- Brigade Program Director, Code for America
Ben Treviño is an experienced executive, entrepreneur and technologist, and is a committed advocate for the public sector and civic engagement.
Previously, Treviño has served as the President and CEO for the Hawaii Institute for Public Affairs (HIPA) as well as the Sustainability Planner with Honolulu Authority for Rapid Transportation (HART) where he developed a community-driven sustainability program as one of Code for America’s first Community Fellows in 2018. Treviño was the founding President and Chief Operating Officer of Bikeshare Hawaii, which launched the Biki bikeshare system in Honolulu in 2017. Prior to that, Treviño was with the University of Hawaii Economic Research Organization (UHERO) where he was the architect of the UHERO Dashboard Project, a community data visualization portal for Hawaii data. Additionally, he was a co-founder of Interisland Terminal, a Honolulu-based, non-profit organization with projects including community spaces, the Kaka‘ako Agora, and R&D Bookstore and Cafe. Treviño also has held previous positions with Pacific Resources for Education and Learning, the Hawaiʻi International Film Festival, and Google.
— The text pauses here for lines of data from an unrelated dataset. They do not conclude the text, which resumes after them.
(* ===== verification/EventLogSpec.v ===== *)
(** * What the event log guarantees

    Records and blocks written by the encoders decode to what was written;
    any prefix of a log, as a crash leaves it, recovers to the events whose
    lines are complete; the readers return exactly the events written. *)

From Stdlib Require Import Strings.Byte.
From S2P Require Import Prelude RustStd External Json Input Model Policy Crypto EventLog.
From stdpp Require Import sorting options.
Local Open Scope N_scope.
#[local] Unset Default Proof Using.

(** ** Reading lines *)

Lemma read_until_lf_line n line rest :
  LF ∉ line -> nlen line + 1 <= n ->
  read_until_lf n (line ++ LF :: rest) = (line ++ [LF], rest).
Proof.
  revert n. induction line as [|b line IH]; intros n Hlf Hn; cbn.
  - rewrite (proj2 (N.eqb_neq _ _)) by nlia. done.
  - apply not_elem_of_cons in Hlf as [Hb Hlf].
    rewrite (proj2 (N.eqb_neq _ _)) by nlia. rewrite (proj2 (beqb_false _ _)) by done.
    rewrite IH by (done || nlia). done.
Qed.

Lemma read_until_lf_tail n tail : LF ∉ tail -> nlen tail <= n -> read_until_lf n tail = (tail, []).
Proof.
  revert n. induction tail as [|b tail IH]; intros n Hlf Hn; cbn; [done|].
  apply not_elem_of_cons in Hlf as [Hb Hlf].
  rewrite (proj2 (N.eqb_neq _ _)) by nlia. rewrite (proj2 (beqb_false _ _)) by done.
  rewrite IH by (done || nlia). done.
Qed.

Lemma read_until_lf_app n l line rest : read_until_lf n l = (line, rest) -> l = line ++ rest.
Proof.
  revert n line. induction l as [|b l IH]; intros n line; cbn; [by intros [= <- <-]|].
  case_match; [by intros [= <- <-]|]. case_match; [by intros [= <- <-]|].
  destruct (read_until_lf (N.pred n) l) as [x r] eqn:E. intros [= <- <-]. cbn. f_equal. by eapply IH.
Qed.
(** The authenticated manifest for a canonical text of two braces. *)
Definition canonical : bytes := as_bytes "{}".
Definition run_key : EncryptionKey := default key (ok (derive_run_key key "run-1")).
Definition authentication : option ManifestAuthentication :=
  '(n, t) ← ok (authenticate_manifest run_key nonce canonical);
  Some (mkManifestAuthentication "XChaCha20-Poly1305-AAD" (key_id key) n t).
Definition signed : Manifest := with_authentication sample authentication.

(** The manifest of a plaintext run. *)
Definition plain : Manifest := new_manifest "0.1.0" "run" command default_policy 0%Z.
Definition plain_text : bytes := as_bytes "{ }".

(** A serializer of these manifests. *)
#[export] Instance serde_manifest : SerdeManifest := {|
  manifest_to_vec m := if bool_decide (m = sample) then Some canonical else None;
  manifest_to_vec_pretty m :=
    if bool_decide (m = signed) then Some canonical
    else if bool_decide (m = plain) then Some plain_text else None;
  manifest_from_slice b :=
    if bool_decide (b = canonical ++ [LF]) then Some signed
    else if bool_decide (b = plain_text ++ [LF]) then Some plain else None;
|}.
#[export] Instance serde_manifest_laws : SerdeManifestLaws.
Proof.
  split. intros m b. cbn [manifest_to_vec_pretty manifest_from_slice serde_manifest].
  case_bool_decide as Hm; [intros [= <-]; by rewrite bool_decide_eq_true_2, Hm|].
  case_bool_decide as Hp; [|done]. intros [= <-]. rewrite bool_decide_eq_false_2 by done.
  by rewrite bool_decide_eq_true_2, Hp.
Qed.

Lemma plain_opens : open_run (Some (plain_text ++ [LF])) None = Ok (plain, None).
Proof. vm_compute. reflexivity. Qed.

(** The manifest of a plaintext run that has ended, and a reader of it. *)
Definition over : Manifest :=
  let m := plain in
  mkManifest (m_schema_version m) (m_recorder_version m) (m_run_id m) "finished" (m_started_at m)
    (Some 5%Z) (Some 0%Z) (m_command m) None (m_policy m) (m_counts m) (m_coverage m) (m_storage m) None.
Definition serde_over : SerdeManifest := {|
  manifest_to_vec _ := None;
  manifest_to_vec_pretty _ := None;
  manifest_from_slice b := if bool_decide (b = plain_text ++ [LF]) then Some over else None;
|}.
End ManifestExamples.
(* ===== verification/Timeline.v ===== *)
(** * src/timeline.rs

    Pages of the run's events, filtered by task, session, turn or inference,
    and resumed after a sequence number. *)

From Stdlib Require Import Strings.Byte Sorted.
From S2P Require Import Prelude RustStd External Json Input Model ProbePlan Policy Crypto EventLog EventLogSpec Manifest Tasks.
From stdpp Require Import pretty.
From stdpp Require Import options.
Local Open Scope N_scope.
#[local] Unset Default Proof Using.

Definition MAX_TIMELINE_PAGE_SIZE : N := 100000.

Record TimelineFilter := mkTimelineFilter {
  tf_logical_task_id : option string;
  tf_session_id : option string;
  tf_turn_id : option string;
  tf_inference_id : option string;
}.

Record TimelineEntry := mkTimelineEntry {
  te_sequence : N;
  te_elapsed_ns : N;
  te_wall_time : DateTime;
  te_source : string;
  te_event : string;
  te_logical_task_id : option string;
  te_task_id : option string;
  te_session_id : option string;
  te_turn_id : option string;
  te_inference_id : option string;
  te_attempt_id : option string;
  te_parent_id : option string;
  te_terminal_state : option TerminalState;
  te_summary : option string;
}.

Record TimelinePage := mkTimelinePage {
  tp_entries : list TimelineEntry;
  tp_truncated : bool;
  tp_next_after_sequence : option N;
}.

(** [Option::is_none_or] with an equality *)
Definition none_or_eq (wanted actual : option string) : bool :=
  match wanted with Some v => bool_decide (actual = Some v) | None => true end.

Definition matches_filter (e : EventEnvelope) (f : TimelineFilter) : bool :=
  match tf_logical_task_id f with Some v => matches_logical_task e v | None => true end
  && none_or_eq (tf_session_id f) (session_id (ev_ids e))
  && none_or_eq (tf_turn_id f) (turn_id (ev_ids e))
  && none_or_eq (tf_inference_id f) (inference_id (ev_ids e)).

Section Timeline.
Context {dig : Digest} {hx : Hex} {b64 : Base64} {aead : Aead} {zstd : Zstd} {http : Http}
  {serde : Serde} {serdeb : SerdeBlock} {serdem : SerdeManifest}.

(** [Number::to_string] *)
Definition number_to_string (n : Number) : string :=
  match n with PosInt n => pretty n | NegInt z => pretty z | Float text => text end.

Definition compact_field (candidate : string * option Value) : option string :=
  let '(name, value) := candidate in
  rendered ← match value with
             | Some (JString text) => Some (bounded_string text)
             | Some (JNumber number) => Some (number_to_string number)
             | Some (JBool b) => Some (if b then "true" else "false")
             | _ => None
             end;
  Some (name +:+ "=" +:+ rendered).

(** [fields.join(" ")] *)
Fixpoint join_fields (fields : list string) : string :=
  match fields with
  | [] => ""
  | [field] => field
  | field :: fields' => field +:+ " " +:+ join_fields fields'
  end.

Definition compact_summary (v : Value) : option string :=
  let fields := omap compact_field
    [("model", pointer ["summary"; "model"] v); ("status", get "status" v); ("state", get "reason" v);
     ("tool", get "tool_name" v); ("pid", get "pid" v); ("bytes", get "observed_bytes" v);
     ("chunks", get "chunks" v); ("sse", pointer ["semantic"; "type"] v);
     ("error", get "error_kind" v)] in
  match fields with [] => None | _ => Some (join_fields fields) end.

Definition to_entry (e : EventEnvelope) : TimelineEntry :=
  let ids := ev_ids e in
  mkTimelineEntry (ev_sequence e) (ev_monotonic_ns e) (ev_wall_time e) (ev_source e) (ev_event e)
    (logical_task_id ids) (task_id ids) (session_id ids) (turn_id ids) (inference_id ids)
    (attempt_id ids) (parent_id ids) (ev_terminal_state e) (ev_normalized e ≫= compact_summary).

(** The visitor closure, on the variables [entries] and [truncated]. *)
Definition page_event (f : TimelineFilter) (after_sequence : option N) (limit : N)
    (s : list TimelineEntry * bool) (e : EventEnvelope) : storage_result (list TimelineEntry * bool) :=
  let '(entries, truncated) := s in
  if match after_sequence with Some sequence => ev_sequence e <=? sequence | None => false end
  then Ok (entries, truncated)
  else if negb (matches_filter e f) then Ok (entries, truncated)
  else if nlen entries =? limit then Ok (entries, true)
  else Ok (entries ++ [to_entry e], truncated).

Definition load_page (manifest events : option bytes) (f : TimelineFilter) (after_sequence : option N)
    (limit : N) (key : option EncryptionKey) : storage_result TimelinePage :=
  if (limit =? 0) || (MAX_TIMELINE_PAGE_SIZE <? limit)
  then Err (AnalysisLimitExceeded "timeline page" MAX_TIMELINE_PAGE_SIZE)
  else
    '(m, effective) ← open_run manifest key;
    '(_, (entries, truncated)) ←
      for_each_run_event_with_key events (m_run_id m) effective (page_event f after_sequence limit)
        ([], false);
    Ok (mkTimelinePage entries truncated
          (if truncated then te_sequence <$> last entries else None)).

Definition load_timeline (manifest events : option bytes) (f : TimelineFilter)
    (key : option EncryptionKey) : storage_result (list TimelineEntry) :=
  page ← load_page manifest events f None MAX_TIMELINE_PAGE_SIZE key;
  if tp_truncated page
  then Err (AnalysisLimitExceeded "timeline result" MAX_TIMELINE_PAGE_SIZE)
  else Ok (tp_entries page).

(** A reader that follows [next_after_sequence] for at most [fuel] pages. *)
Fixpoint follow_pages (fuel : nat) (manifest events : option bytes) (f : TimelineFilter)
    (after_sequence : option N) (limit : N) (key : option EncryptionKey)
    : storage_result (option (list TimelineEntry)) :=
  match fuel with
  | O => Ok None
  | S fuel' =>
      page ← load_page manifest events f after_sequence limit key;
      if tp_truncated page
      then rest ← follow_pages fuel' manifest events f (tp_next_after_sequence page) limit key;
           Ok (option_map (app (tp_entries page)) rest)
      else Ok (Some (tp_entries page))
  end.

(** ** A page as a function of the events *)

(** The events a page with this filter and start would list without limit. *)
Definition wanted (f : TimelineFilter) (after_sequence : option N) (e : EventEnvelope) : bool :=
  match after_sequence with Some sequence => sequence <? ev_sequence e | None => true end
  && matches_filter e f.

Definition selection (f : TimelineFilter) (after_sequence : option N) (es : list EventEnvelope)
    : list EventEnvelope := List.filter (wanted f after_sequence) es.

Lemma page_events f after limit es : exists page,
  try_fold (page_event f after limit) ([], false) es = Ok page /\
  page = (to_entry <$> take (N.to_nat limit) (selection f after es), limit <? nlen (selection f after es)).
Proof.
  induction es as [|e es (page & IH & ->)] using rev_ind.
  { eexists. split; [done|]. cbn. rewrite take_nil. by destruct limit. }
  rewrite try_fold_app, IH. eexists. split; [|done]. cbn [mbind result_bind try_fold page_event].
  unfold selection. rewrite List.filter_app. cbn [List.filter].
  fold (selection f after es). set (ms := selection f after es).
  assert (wanted f after e =
    negb (match after with Some sequence => ev_sequence e <=? sequence | None => false end)
    && matches_filter e f) as Hw.
  { unfold wanted. destruct after as [n|]; [|done]. by rewrite N.leb_antisym, negb_involutive. }
  destruct (match after with Some _ => _ | None => _ end);
    rewrite Hw; cbn [negb andb]; [by rewrite app_nil_r|].
  destruct (matches_filter e f); cbn [negb]; [|by rewrite app_nil_r].
  assert (nlen (to_entry <$> take (N.to_nat limit) ms) = N.min limit (nlen ms)) as Hl
    by (unfold nlen; rewrite length_fmap, length_take; lia).
  rewrite Hl, nlen_app, nlen_cons, nlen_nil, N.add_0_l.
  destruct (N.eqb_spec (N.min limit (nlen ms)) limit) as [E|E]; cbn [mbind result_bind].
  - rewrite take_app_le by (unfold nlen in *; lia).
    by rewrite (proj2 (N.ltb_lt limit (nlen ms + 1))) by lia.
  - rewrite !take_ge by (unfold nlen in *; rewrite ?length_app; cbn; lia).
    rewrite fmap_app. rewrite (proj2 (N.ltb_ge limit (nlen ms))) by lia.
    by rewrite (proj2 (N.ltb_ge limit (nlen ms + 1))) by lia.
Qed.

(** ** Consecutive pages *)

Definition before (a b : EventEnvelope) : Prop := ev_sequence a < ev_sequence b.

Lemma sequenced_sorted n es : sequenced n es -> StronglySorted before es /\
  Forall (fun e => n < ev_sequence e) es.
Proof.
  revert n. induction es as [|e es IH]; intros n; [by split; constructor|].
  intros (He & _ & Hs). destruct (IH _ Hs) as [H1 H2]. split.
  - constructor; [done|]. eapply Forall_impl; [done|]. unfold before. cbn. intros x Hx. lia.
  - constructor; [lia|]. eapply Forall_impl; [done|]. cbn. intros x Hx. lia.
Qed.

Lemma selection_sorted f after es : StronglySorted before es -> StronglySorted before (selection f after es).
Proof.
  induction 1 as [|e es Hs IH He]; [constructor|]. unfold selection in *. cbn [List.filter].
  destruct (wanted f after e); [|done]. constructor; [done|].
  apply Forall_forall. intros x Hx. apply list_elem_of_In, filter_In in Hx as [Hx _].
  eapply Forall_forall in He; [done|]. by apply list_elem_of_In.
Qed.

(** The selection after the last event of a page is what the page left. *)
Lemma sorted_resume (l : list EventEnvelope) k x : StronglySorted before l ->
  last (take k l) = Some x -> List.filter (fun e => ev_sequence x <? ev_sequence e) l = drop k l.
Proof.
  intros Hs. revert k x. induction Hs as [|e l Hs IH He]; intros k x Hx; [by rewrite take_nil in Hx|].
  destruct k as [|k]; [done|]. cbn [take drop] in *. cbn [List.filter].
  destruct (take k l) as [|y t] eqn:Et.
  - cbn in Hx. injection Hx as <-. rewrite N.ltb_irrefl.
    assert (l = drop k l) as <-.
    { destruct k, l; done. }
    clear -He. induction He as [|y l Hy _ IH]; [done|]. cbn. unfold before in Hy.
    by rewrite (proj2 (N.ltb_lt _ _) Hy), IH.
  - change (last (e :: y :: t)) with (last (y :: t)) in Hx. rewrite <-Et in Hx.
    assert (x ∈ l) as Hin.
    { apply last_Some in Hx as [t' Ht]. rewrite <-(take_drop k l), Ht. set_solver. }
    eapply Forall_forall in He; [|done]. unfold before in He.
    rewrite (proj2 (N.ltb_ge _ _)) by lia. by apply IH.
Qed.

Lemma selection_resume f after es k x : StronglySorted before es ->
  last (take k (selection f after es)) = Some x ->
  selection f (Some (ev_sequence x)) es = drop k (selection f after es).
Proof.
  intros Hs Hx. rewrite <-(sorted_resume _ k x (selection_sorted f after es Hs) Hx).
  unfold selection. assert (x ∈ selection f after es) as Hin.
  { apply last_Some in Hx as [t Ht]. rewrite <-(take_drop k (selection f after es)), Ht. set_solver. }
  apply list_elem_of_In, filter_In in Hin as [_ Hw]. unfold wanted in Hw at 1.
  apply andb_true_iff in Hw as [Hw _]. clear Hs Hx. induction es as [|e es IH]; [done|].
  cbn [List.filter]. rewrite IH. unfold wanted.
  destruct (matches_filter e f); rewrite ?andb_false_r, ?andb_true_r; [|done].
  destruct after as [n|]; cbn [List.filter].
  - apply N.ltb_lt in Hw. destruct (N.ltb_spec (ev_sequence x) (ev_sequence e)).
    + rewrite (proj2 (N.ltb_lt n _)) by lia. cbn [List.filter].
      by rewrite (proj2 (N.ltb_lt _ _)) by done.
    + destruct (n <? ev_sequence e); [|done]. cbn [List.filter].
      by rewrite (proj2 (N.ltb_ge _ _)) by done.
  - done.
Qed.

Context {digl : DigestLaws} {hxl : HexLaws} {b64l : Base64Laws} {aeadl : AeadLaws}
  {zstdl : ZstdLaws} {serdel : SerdeLaws} {serdebl : SerdeBlockLaws}.

(** A run whose manifest opens and whose log is intact. *)
Record intact_run (fmt : EventLogFormat) (manifest : option bytes) (key : option EncryptionKey)
    (groups : list (list EventEnvelope)) (lines : list bytes) : Prop := {
  ir_manifest : exists m effective, open_run manifest key = Ok (m, effective) /\
    stored fmt effective groups lines /\ of_run (m_run_id m) (concat groups);
  ir_ascending : ascending None (concat groups);
}.

Lemma load_page_spec fmt manifest key groups lines f after limit :
  intact_run fmt manifest key groups lines -> 0 < limit <= MAX_TIMELINE_PAGE_SIZE ->
  load_page manifest (Some (log_bytes fmt lines)) f after limit key =
  let sel := selection f after (concat groups) in
  Ok (mkTimelinePage (to_entry <$> take (N.to_nat limit) sel) (limit <? nlen sel)
        (if limit <? nlen sel then ev_sequence <$> last (take (N.to_nat limit) sel) else None)).
Proof.
  intros [(m & effective & Ho & Hst & Hr) Ha] Hlim. unfold load_page.
  rewrite (proj2 (N.eqb_neq _ _)), (proj2 (N.ltb_ge _ _)) by lia. cbn [orb].
  rewrite Ho. cbn [mbind result_bind].
  destruct (read_full fmt effective groups lines (m_run_id m) (page_event f after limit) ([], false)
              Hst Hr Ha) as [report ->].
  destruct (page_events f after limit (concat groups)) as (page & -> & ->).
  cbn [mbind result_bind]. cbn zeta. do 2 f_equal. destruct (_ <? _); [|done].
  rewrite fmap_last. by destruct (last _).
Qed.

Lemma follow_pages_spec fmt manifest key groups lines f limit fuel after :
  intact_run fmt manifest key groups lines -> 0 < limit <= MAX_TIMELINE_PAGE_SIZE ->
  (length (selection f after (concat groups)) < fuel)%nat ->
  follow_pages fuel manifest (Some (log_bytes fmt lines)) f after limit key =
  Ok (Some (to_entry <$> selection f after (concat groups))).
Proof.
  intros Hi Hlim. revert after. induction fuel as [|fuel IH]; intros after Hf; [lia|].
  cbn [follow_pages]. rewrite (load_page_spec _ _ _ _ _ _ _ _ Hi Hlim). cbn zeta.
  set (sel := selection f after (concat groups)) in *.
  cbn [mbind result_bind tp_truncated tp_entries tp_next_after_sequence].
  destruct (N.ltb_spec limit (nlen sel)) as [Hlt|Hge].
  - destruct (last (take (N.to_nat limit) sel)) as [x|] eqn:Hx.
    2: { apply last_None, (f_equal length) in Hx. rewrite length_take in Hx. unfold nlen in Hlt.
         cbn in Hx. lia. }
    cbn [fmap option_fmap option_map].
    assert (StronglySorted before (concat groups)) as Hs.
    { destruct Hi as [(m & effective & _ & Hst & _) _]. destruct Hst as [_ Hseq _].
      exact (proj1 (sequenced_sorted _ _ Hseq)). }
    pose proof (selection_resume f after (concat groups) _ x Hs Hx) as Hres. fold sel in Hres.
    rewrite IH, Hres; [|rewrite Hres, length_drop; unfold nlen in *; lia].
    cbn. by rewrite <-fmap_app, take_drop.
  - rewrite take_ge by (unfold nlen in *; lia). done.
Qed.

(** C21: Following the pages of a filtered timeline from its start, with any
    page size, ends and lists exactly the events that match the filter, each
    once and in the order of the log; one page more than there are matching
    events is enough. *)
Theorem timeline_pages_complete fmt manifest key groups lines f limit
    (Hrun : intact_run fmt manifest key groups lines)
    (Hlimit : 0 < limit <= MAX_TIMELINE_PAGE_SIZE) :
  let matching := List.filter (fun e => matches_filter e f) (concat groups) in
  follow_pages (S (length matching)) manifest (Some (log_bytes fmt lines)) f None limit key =
  Ok (Some (to_entry <$> matching)).
Proof.
  cbn zeta. apply (follow_pages_spec fmt manifest key groups lines f limit _ None Hrun Hlimit).
  unfold selection, wanted. cbn [andb]. lia.
Qed.
End Timeline.

Module TimelineExamples.
Import Concrete ConcreteSerde ConcreteBlock CryptoExamples EventLogExamples ManifestExamples.

Definition no_filter : TimelineFilter := mkTimelineFilter None None None None.

Lemma sample_run : intact_run Jsonl (Some (plain_text ++ [LF])) None groups lines.
Proof.
  split; [|done]. exists plain, None. split_and!; [apply plain_opens|apply sample_stored|].
  by repeat constructor.
Qed.

Lemma timeline_pages_complete_witness :
  let matching := List.filter (fun e => matches_filter e no_filter) (concat groups) in
  follow_pages (S (length matching)) (Some (plain_text ++ [LF])) (Some (log_bytes Jsonl lines))
    no_filter None 1 None = Ok (Some (to_entry <$> matching)).
Proof.
  exact (timeline_pages_complete Jsonl (Some (plain_text ++ [LF])) None groups lines no_filter 1
           sample_run ltac:(split; [done|vm_compute; discriminate])).
Defined.
End TimelineExamples.
(** Every reference has both ends among the nodes. *)
Lemma mention_ends es r : r ∈ all_mentions es ->
  reference_key r ∈ (node_name <$> all_nodes es) /\ target_of (answer es) r ∈ (node_name <$> all_nodes es).
Proof.
  intros Hr. split; apply list_elem_of_fmap.
  - eexists (mkStateNode (rf_id r) (rf_kind r) false (rf_sequence r)). split; [done|]. apply elem_of_all_nodes. right.
    exists r. split; [done|left].
  - unfold target_of. destruct (answer es (rf_inference_id r)) as [response|] eqn:E.
    + apply answer_produced, list_elem_of_fmap in E as (n & Hk & Hn). exists n. split; [done|].
      unfold all_nodes. apply elem_of_app. by left.
    + exists (mkStateNode (rf_inference_id r) "inference" true (rf_sequence r)). split; [done|]. apply elem_of_all_nodes.
      right. exists r. split; [done|]. unfold mentioned_nodes. rewrite E. right. left.
Qed.

(** The first node of a name is unobserved exactly if the name is that of a
    reference the run did not see produced. *)
Lemma unobserved_first es n : first node_name (all_nodes es) n -> sn_observed n = false ->
  exists r, r ∈ all_mentions es /\ reference_key r = node_name n /\ ~ resolved es r.
Proof.
  intros Hf Ho. unfold all_nodes in Hf. apply first_app in Hf as [Hf|[Hnew Hf]].
  { apply first_elem, list_elem_of_fmap in Hf as (p & -> & _). done. }
  apply first_elem in Hf. assert (n ∈ all_nodes es) as [(id & q & -> & _)|(r & Hr & Hn)]%elem_of_all_nodes
    by (apply elem_of_app; by right); [done|].
  exists r. split; [done|]. unfold mentioned_nodes in Hn. apply elem_of_cons in Hn as [->|Hn].
  - split; [done|]. intros [Hk Hi%productions_reports]. apply Hnew.
    apply list_elem_of_fmap in Hi as ([id q] & Hi & Hp). apply list_elem_of_fmap. exists (response_node (id, q)).
    split; [unfold node_name; cbn in *; congruence|]. apply list_elem_of_fmap. by exists (id, q).
  - destruct (answer es _); [by apply elem_of_nil in Hn|]. by apply list_elem_of_singleton in Hn as ->.
Qed.

Lemma unresolved_unobserved es r n : r ∈ all_mentions es -> ~ resolved es r -> first node_name (all_nodes es) n ->
  node_name n = reference_key r -> sn_observed n = false.
Proof.
  intros Hr Hu Hn%first_elem Hk. apply elem_of_all_nodes in Hn as [(id & q & -> & Hp)|(r' & _ & Hn)].
  - symmetry in Hk. apply (response_key_inj es) in Hk as [Hk Hi]; [|done]. destruct Hu. split; [done|].
    apply productions_reports, list_elem_of_fmap. by exists (id, q).
  - apply elem_of_cons in Hn as [->|Hn]; [done|]. destruct (answer es _); [by apply elem_of_nil in Hn|].
    apply list_elem_of_singleton in Hn as ->. symmetry in Hk. by apply (inference_key_ne es) in Hk.
Qed.

Lemma unresolved_names (nodes : list (string * StateNode)) :
  (forall k n, (k, n) ∈ nodes -> k = node_name n) ->
  (fst <$> List.filter (fun entry => negb (sn_observed (snd entry))) nodes) =
  node_name <$> List.filter (fun n => negb (sn_observed n)) (snd <$> nodes) /\
  (fst <$> nodes) = node_name <$> (snd <$> nodes).
Proof.
  induction nodes as [|[k n] nodes IH]; intros H; [done|].
  destruct IH as [IH1 IH2]. { intros j w Hj. apply H. by right. }
  assert (k = node_name n) as Hk by (apply H; left). cbn.
  split; [destruct (sn_observed n); cbn; by rewrite ?IH1, ?Hk|by rewrite IH2, Hk].
Qed.

(** A graph with these maps is the graph of the events. *)
Lemma maps_graph es nodes edges trunc omitted : map_sorted nodes -> map_sorted edges ->
  (forall k n, (k, n) ∈ nodes <-> k = node_name n /\ first node_name (all_nodes es) n) ->
  (forall k e, (k, e) ∈ edges <-> k = edge_key e /\ first edge_key (all_edges es) e) ->
  graph_of es (mkStateGraph (snd <$> nodes) (snd <$> edges)
    (fst <$> List.filter (fun entry => negb (sn_observed (snd entry))) nodes) trunc omitted).
Proof.
  intros Sn Se Hn He.
  destruct (unresolved_names nodes) as [U1 U2]. { intros k n H. by apply Hn in H as [? _]. }
  assert ((fst <$> edges) = edge_key <$> (snd <$> edges)) as U3.
  { rewrite <-list_fmap_compose. apply list_fmap_ext. intros i [k e] Hi. apply list_elem_of_lookup_2, He in Hi as [-> _]. done. }
  assert (forall n, n ∈ (snd <$> nodes) <-> first node_name (all_nodes es) n) as Hn'.
  { intros n. rewrite list_elem_of_fmap. split; [intros ([k n'] & -> & [_ H]%Hn); done|].
    intros H. exists (named n). split; [done|]. by apply Hn. }
  assert (forall e, e ∈ (snd <$> edges) <-> first edge_key (all_edges es) e) as He'.
  { intros e. rewrite list_elem_of_fmap. split; [intros ([k e'] & -> & [_ H]%He); done|].
    intros H. exists (joined e). split; [done|]. by apply He. }
  assert (forall k, k ∈ (node_name <$> all_nodes es) -> k ∈ (node_name <$> (snd <$> nodes))) as Hnames.
  { intros k (n & -> & H)%list_elem_of_fmap. destruct (first_exists node_name _ _ H) as (a & Ha & <-).
    apply list_elem_of_fmap. exists a. split; [done|]. by apply Hn'. }
  split; cbn [sg_nodes sg_edges sg_unresolved]; try done.
  - rewrite <-U2. by apply map_sorted_keys.
  - rewrite <-U3. by apply map_sorted_keys.
  - intros e H. apply He', first_elem, list_elem_of_fmap in H as (r & -> & Hr).
    destruct (mention_ends es r Hr). cbn [edge_of se_from se_to]. by split; apply Hnames.
  - intros k. rewrite U1, list_elem_of_fmap. split.
    + intros (n & -> & [H Hb]%list_elem_of_In%filter_In). apply list_elem_of_In, Hn' in H. apply negb_true_iff in Hb.
      by apply unobserved_first.
    + intros (r & Hr & <- & Hu). pose proof (Hnames _ (proj1 (mention_ends es r Hr))) as (n & Hk & H)%list_elem_of_fmap.
      exists n. split; [done|]. apply list_elem_of_In, filter_In. split; [by apply list_elem_of_In|].
      apply Hn' in H. by rewrite (unresolved_unobserved es r n).
Qed.
Lemma appended_cons fmt key f f' g line prepared used limit p b r :
  written_group fmt key g line -> extends f f' (line ++ [LF]) ->
  used + b + nlen line + 1 <= limit ->
  appended fmt key f' prepared used limit (p + nlen g) (b + (nlen line + 1)) r ->
  appended fmt key f (g ++ prepared) used limit p b r.
Proof.
  intros Hw He Hb (groups & lines & tail & rest & -> & Hg & He' & Hp & Hbytes & Hlim & Hc & Hf).
  exists (g :: groups), (line :: lines), tail, rest. cbn [concat]. rewrite join_log_cons.
  replace (used + b + nlen (line ++ LF :: join_log lines))
    with (used + (b + (nlen line + 1)) + nlen (join_log lines)) by nlia.
  split_and!; try done.
  - by rewrite app_assoc.
  - by constructor.
  - pose proof (extends_trans _ _ _ _ _ He He') as H. by rewrite <-app_assoc in H |- *.
  - rewrite Hp. nlia.
  - rewrite Hbytes. nlia.
  - right. destruct Hlim as [->|Hlim]; [|done]. cbn. nlia.
Qed.

Lemma extends_refl f : extends f f [].
Proof. split; [by rewrite app_nil_r|done]. Qed.
#[local] Hint Resolve extends_refl : iorec.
Treviño earned a Bachelor of Science (BS) degree in Computer Science from Stanford University and a Master of Business Administration (MBA) degree from the Shidler School of Business at University of Hawaii at Manoa. He is a member of the inaugural class of Obama Leaders Asia-Pacific, the 6th Cohort of Omidyar Fellows, and was recognized as a member of the Pacific Business News Forty under 40 Class of 2016. Treviño serves as the co-chair for the National Advisory Council with Code for America as well as on serving on the boards of The Entrepreneur’s Foundation, The SEEQS (The School for Examining Essential Questions of Sustainability) Foundation, the organizing committee for the Code for Hawaii brigade, and the advisory boards of Common Cause Hawaii, and Sustainable Transportation Coalition of Hawaiʻi. He has been commuting by bike in Hawaii for fourteen years and is committed to deepening his understanding of and drawing attention to indigenous knowledge systems as solutions to Hawaii’s most difficult challenges.